The book highlights the blending of the art of carpets with the art of ancient poets such as Hafez, and spiritual insights into the meaning behind the art. It also explains interesting technical facts, such as the importance of knots per square inch, debates on chemical versus natural dyes, the abrash of varying hues, the warp and weft of wool thread versus cotton, inside look at wholesale and retail channels, even economic and political history of the carpet industry.
The book covers every angle of the Persian Carpet phenomenon, mostly through conversations with a compelling cast of characters met throughout the back rooms, cities, villages, and countryside of Iran.
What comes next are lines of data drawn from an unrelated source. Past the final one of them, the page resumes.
Lemma cursor_after_slot st1 sc idxs cci ppe idx s :
  cursor_lengths st1 ->
  (forall i, i ∈ idxs -> exists r, records st1 !! i = Some (Some r)) ->
  slot_at st1 idx = Some s ->
  exists f, slot_at (cursor_after st1 sc idxs cci ppe) idx = Some (fst s, f) /\
            (f = true <-> idx ∈ idxs \/ snd s = true) /\
            (idx ∈ idxs -> exists r, snd (fst s) = Some r).
Proof.
  intros [HLrec HLmin] Hmem Hs. apply slot_at_Some in Hs as (H1 & H2 & H3).
  unfold slot_at. cbn [cursor_after readers records is_min].
  rewrite H1, H2, mark_min_lookup, H3.
  assert (Hlt : (idx < length (is_min st1))%nat) by (eapply lookup_lt_Some, H3).
  destruct (decide (idx ∈ idxs /\ (idx < length (is_min st1))%nat)) as [[Hin _]|Hn].
  - exists true. split; [destruct s as [[? ?] ?]; reflexivity|]. split; [tauto|].
    intros _. destruct (Hmem idx Hin) as [r Hr]. rewrite H2 in Hr. injection Hr as ->. eauto.
  - exists (snd s). split; [destruct s as [[? ?] ?]; reflexivity|]. split.
    + split; [auto|]. intros [Hin|Hf]; [exfalso; apply Hn; auto|exact Hf].
    + intros Hin. exfalso. apply Hn. auto.
Qed.

(** A turn that goes on leaves less to do. *)
Lemma RecordIterator_step_measure chroms st log1 st1 sc idxs cci ppe :
  cursor_ok chroms st ->
  RecordIterator_advance chroms st = (log1, Ok st1) ->
  all_none (records st1) = false ->
  (forall i, i ∈ idxs -> exists r, records st1 !! i = Some (Some r)) ->
  (cursor_measure (cursor_after st1 sc idxs cci ppe) < cursor_measure st)%nat.
Proof.
  intros (HL & HK & HE & HM) Hadv Hnone Hmem.
  destruct (RecordIterator_advance_ok chroms st log1 st1 HL Hadv)
    as (HL1 & Hlen & _ & _ & Hslots).
  unfold cursor_measure. cbn [cursor_after readers]. rewrite Hlen.
  assert (Hle : forall idx, idx ∈ seq 0 (length (readers st)) ->
    (from_option slot_weight 0 (slot_at (cursor_after st1 sc idxs cci ppe) idx)
     + (if default false (is_min st !! idx) then 1 else 0)
     <= from_option slot_weight 0 (slot_at st idx))%nat).
  { intros idx Hin. apply list_elem_of_In, in_seq in Hin.
    destruct (slot_at_lt st idx HL) as [s0 Hs0]; [lia|].
    destruct (Hslots idx s0 Hs0) as (s1 & Hs1 & Hrel).
    destruct (cursor_after_slot st1 sc idxs cci ppe idx s1 HL1 Hmem Hs1)
      as (f & Hs' & Hf & Hsome).
    rewrite Hs0, Hs'. cbn [from_option].
    pose proof (advanced_weight chroms idx s0 s1 Hrel) as Hw.
    pose proof (advanced_flag chroms idx s0 s1 Hrel) as Hflag.
    apply slot_at_Some in Hs0 as (_ & _ & Hf0). rewrite Hf0. cbn [default from_option id].
    assert (Hsame : slot_weight (fst s1, f) = slot_weight s1).
    { unfold slot_weight. cbn [fst snd]. rewrite Hflag.
      destruct f; [|reflexivity].
      destruct (proj1 Hf eq_refl) as [Hin'|Hf']; [|congruence].
      destruct (Hsome Hin') as [r ->]. reflexivity. }
    rewrite Hsame. lia. }
  destruct (decide (true ∈ is_min st)) as [Hin|Hnot].
  - apply list_elem_of_lookup in Hin as [idx Hflag].
    assert (Hin : idx ∈ seq 0 (length (readers st))).
    { apply list_elem_of_In, in_seq. destruct HL as [_ HLm].
      apply lookup_lt_Some in Hflag. lia. }
    apply (sum_list_with_lt _ _ _ idx).
    + intros x Hx. specialize (Hle x Hx). lia.
    + exact Hin.
    + specialize (Hle idx Hin). rewrite Hflag in Hle.
      cbn [default from_option id] in Hle. lia.
  - exfalso. destruct HM as [[idx Hflag]|Hall].
    { apply Hnot. eapply list_elem_of_lookup_2, Hflag. }
    destruct (all_none_false _ Hnone) as (idx & r & Hr).
    assert (Hlt : (idx < length (readers st))%nat).
    { destruct HL1 as [HL1 _]. rewrite <- Hlen, <- HL1. eapply lookup_lt_Some, Hr. }
    destruct (slot_at_lt st idx HL Hlt) as [s0 Hs0].
    destruct (Hslots idx s0 Hs0) as (s1 & Hs1 & Hrel).
    apply slot_at_Some in Hs1 as (_ & Hrec1 & _). rewrite Hr in Hrec1.
    apply slot_at_Some in Hs0 as (Hrd0 & Hrec0 & Hf0).
    pose proof (all_none_true _ _ _ Hall Hrec0) as Hnone0.
    unfold advanced in Hrel. destruct (snd s0) eqn:Hf.
    + apply Hnot. eapply list_elem_of_lookup_2, Hf0.
    + subst s1. congruence.
Qed.
(** * signv: serial line framing, peer session repair and message dedup

  A shallow embedding of the TypeScript hooks [useSerial] and
  [useRemote] and of the [App] component's message router, with the
  properties the design document states about them.

  Layout:
  - [JS]      the fragment of JavaScript strings the hooks rely on
              (UTF-16 code units, [indexOf], [substring], [trim]);
  - [Utf8]    the platform's streaming UTF-8 [TextDecoder];
  - [Serial]  hooks/useSerial.ts (the framer with a stream-end flush,
              [disconnect]);
  - [SerialAuto] the auto-connecting revision of the same hook;
  - [Remote]  hooks/useRemote.ts (peer endpoint, connection handlers,
              [sendData], the retry loop);
  - [App]     [handleIncomingText] and [handleClearHistory]. *)

From Stdlib Require Import ZArith List String Ascii Strings.Byte Bool Lia.
From stdpp Require Import base option list gmap.
From Equations.Prop Require Import Equations Logic.
Import ListNotations.
Local Open Scope Z_scope.

(* ===================================================================== *)
(** ** JavaScript strings *)
(* ===================================================================== *)

Module JS.

(** A JavaScript string is a sequence of 16-bit code units. *)
Definition jsstring := list Z.

(** Literals of the source are ASCII; [lit "A"] is the string "A". *)
Definition lit (s : string) : jsstring :=
  map (fun a => Z.of_N (N_of_ascii a)) (list_ascii_of_string s).

Definition NEWLINE : Z := 10.

(** [!s] is true exactly for the empty string. *)
Definition truthy (s : jsstring) : bool :=
  match s with [] => false | _ :: _ => true end.

(** WhiteSpace and LineTerminator code points of ECMAScript, the code
    units [String.prototype.trim] strips. *)
Definition isWhiteSpace (c : Z) : bool :=
  (c =? 9) || (c =? 10) || (c =? 11) || (c =? 12) || (c =? 13) ||
  (c =? 32) || (c =? 160) || (c =? 5760) ||
  ((8192 <=? c) && (c <=? 8202)) ||
  (c =? 8232) || (c =? 8233) || (c =? 8239) || (c =? 8287) ||
  (c =? 12288) || (c =? 65279).

Fixpoint trimStart (s : jsstring) : jsstring :=
  match s with
  | [] => []
  | c :: r => if isWhiteSpace c then trimStart r else s
  end.

Definition trimEnd (s : jsstring) : jsstring := rev (trimStart (rev s)).

Definition trim (s : jsstring) : jsstring := trimEnd (trimStart s).

(** [s.indexOf(c)] for a one-character search string: the index of the
    first occurrence, or -1. *)
Fixpoint indexOf_from (s : jsstring) (c : Z) (i : Z) : Z :=
  match s with
  | [] => -1
  | x :: r => if x =? c then i else indexOf_from r c (i + 1)
  end.

Definition indexOf (s : jsstring) (c : Z) : Z := indexOf_from s c 0.

Definition clamp (n len : Z) : Z := Z.max 0 (Z.min n len).

(** [s.substring(a, b)]: both indices are clamped to [0, length] and
    swapped when out of order. *)
Definition substring (s : jsstring) (a b : Z) : jsstring :=
  let len := Z.of_nat (length s) in
  let a' := clamp a len in
  let b' := clamp b len in
  let lo := Z.min a' b' in
  let hi := Z.max a' b' in
  firstn (Z.to_nat (hi - lo)) (skipn (Z.to_nat lo) s).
The author takes a lot of risks, with some personal danger, on his journey. He has done his research and brings a wealth of knowledge to inform his experiences throughout his travels. Perhaps most important, he is open to new exposures, which he generously shares as they change his outlook in many ways. You won’t want the book to end. But when it does, you are left with a gift: a new appreciation for this unique practical art form and its culture. I highly recommend Brian Murphy’s magical immersion into a lost civilization through its mystical art of handmade carpets.